[Provided data — start]
Lemma iso_date_chars y m d : Forall date_char (Date.iso_date y m d).
Proof.
  unfold Date.iso_date, Date.iso_year.
  apply Forall_app; split.
  - destruct ((0 <=? y) && (y <=? 9999)); [apply decimal_date_char, pad_decimal|].
    constructor; [|apply decimal_date_char, pad_decimal].
    destruct (y <? 0); [right; left | right; right]; reflexivity.
  - constructor; [right; left; reflexivity|].
    apply Forall_app; split; [apply decimal_date_char, pad_decimal|].
    constructor; [right; left; reflexivity|].
    apply decimal_date_char, pad_decimal.
Qed.

(** The text before the [T] of an ISO string is its calendar part. *)
Lemma getRecentDate_iso tza now k :
  let cutoff := Date.setMonth tza now (Date.getMonth tza now - k) in
  getRecentDate tza now k
  = Date.iso_date (Date.YearFromTime cutoff) (Date.MonthFromTime cutoff)
                  (Date.DateFromTime cutoff).
Proof.
  intros cutoff. unfold getRecentDate. fold cutoff. unfold Date.toISOString.
  apply split_head_app.
  eapply List.Forall_impl; [|apply iso_date_chars].
  intros c [Hc|[->| ->]]; [|discriminate|discriminate].
  unfold is_decimal in Hc. intros ->. cbn in Hc. lia.
Qed.

(** [getRecentDate] through the wall-clock reading it sets. *)
Lemma getRecentDate_wall tza now k :
  let t := Date.LocalTime tza now in
  let wall :=
    Date.MakeDate
      (Date.MakeDay (Date.YearFromTime t) (Date.MonthFromTime t - k)
                    (Date.DateFromTime t))
      (Date.TimeWithinDay t) in
  let cutoff := Date.UTC tza wall in
  Date.setMonth tza now (Date.getMonth tza now - k) = cutoff
  /\ getRecentDate tza now k
     = Date.iso_date (Date.YearFromTime cutoff) (Date.MonthFromTime cutoff)
                     (Date.DateFromTime cutoff).
Proof.
  intros t wall cutoff.
  assert (Hset : Date.setMonth tza now (Date.getMonth tza now - k) = cutoff)
    by (rewrite setMonth_wall; reflexivity).
  split; [exact Hset|].
  rewrite getRecentDate_iso, Hset. reflexivity.
Qed.

Lemma digits_of_length f : forall n acc (k : nat),
  (1 <= k)%nat -> n < 10 ^ Z.of_nat k ->
  (length (Number.digits_of f n acc) <= k + length acc)%nat.
Proof.
  induction f as [|f IH]; intros n acc k Hk Hn; simpl; [lia|].
  destruct (Z.ltb_spec n 10) as [Hlt|Hge]; [simpl; lia|].
  destruct k as [|[|k]]; [lia| change (10 ^ Z.of_nat 1) with 10 in Hn; lia |].
  specialize (IH (n / 10) (Number.digit_char (n mod 10) :: acc) (S k)).
  simpl length in IH. etransitivity; [apply IH|]; try lia.
  rewrite Nat2Z.inj_succ, Z.pow_succ_r in Hn by lia.
  apply Z.div_lt_upper_bound; lia.
Qed.

Lemma pad_length (w : nat) n :
  (1 <= w)%nat -> n < 10 ^ Z.of_nat w -> length (Number.pad w n) = w.
Proof.
  intros Hw Hn. unfold Number.pad. rewrite length_app, repeat_length.
  pose proof (digits_of_length (S (Z.to_nat (Z.log2 n))) n [] w Hw Hn) as Hl.
  change (length (@nil N)) with 0%nat in Hl. unfold Number.digits. lia.
Qed.

Lemma iso_date_length y m d :
  0 <= y <= 9999 -> 0 <= m <= 11 -> 1 <= d <= 31 ->
  length (Date.iso_date y m d) = 10%nat.
Proof.
  intros Hy Hm Hd. unfold Date.iso_date, Date.iso_year.
  replace ((0 <=? y) && (y <=? 9999)) with true
    by (symmetry; apply andb_true_iff; split; apply Z.leb_le; lia).
  rewrite length_app. cbn [length]. rewrite length_app. cbn [length].
  rewrite !pad_length by (try (simpl; lia); lia). reflexivity.
Qed.

End DateFacts.

(** ** Random choice *)

Section PickFacts.

Lemma Qfloor_between x i :
  (inject_Z i <= x)%Q -> (x < inject_Z (i + 1))%Q -> Qfloor x = i.
Proof.
  intros Hlo Hhi.
  assert (H1 : i <= Qfloor x).
  { rewrite <- (Qfloor_Z i). apply Qfloor_resp_le. assumption. }
  assert (H2 : Qfloor x < i + 1).
  { rewrite Zlt_Qlt. eapply Qle_lt_trans; [apply Qfloor_le | assumption]. }
  lia.
Qed.

Lemma inject_Z_pos n : 0 < n -> (0 < inject_Z n)%Q.
Proof. intros Hn. change 0%Q with (inject_Z 0). rewrite <- Zlt_Qlt. assumption. Qed.

Lemma floor_scaled_range r n :
  unit_draw r -> 0 < n -> 0 <= floor_scaled r n < n.
Proof.
  intros [H0 H1] Hn. unfold floor_scaled.
  assert (Hpos : (0 < inject_Z n)%Q) by (apply inject_Z_pos; assumption).
  split.
  - change 0 with (Qfloor 0). apply Qfloor_resp_le.
    apply Qmult_le_0_compat; [assumption | apply Qlt_le_weak; assumption].
  - rewrite Zlt_Qlt. eapply Qle_lt_trans; [apply Qfloor_le|].
    assert (Hlt : (r * inject_Z n < 1 * inject_Z n)%Q)
      by (apply Qmult_lt_compat_r; assumption).
    rewrite Qmult_1_l in Hlt. exact Hlt.
Qed.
[Provided data — finish]
Instructions for the task:
From the records above, extract exactly and only the lines that begin at the line with "apply split_head_app." and stop after the line with "Lemma getRecentDate_wall tza".

The answer:
  apply split_head_app.
  eapply List.Forall_impl; [|apply iso_date_chars].
  intros c [Hc|[->| ->]]; [|discriminate|discriminate].
  unfold is_decimal in Hc. intros ->. cbn in Hc. lia.
Qed.

(** [getRecentDate] through the wall-clock reading it sets. *)
Lemma getRecentDate_wall tza now k :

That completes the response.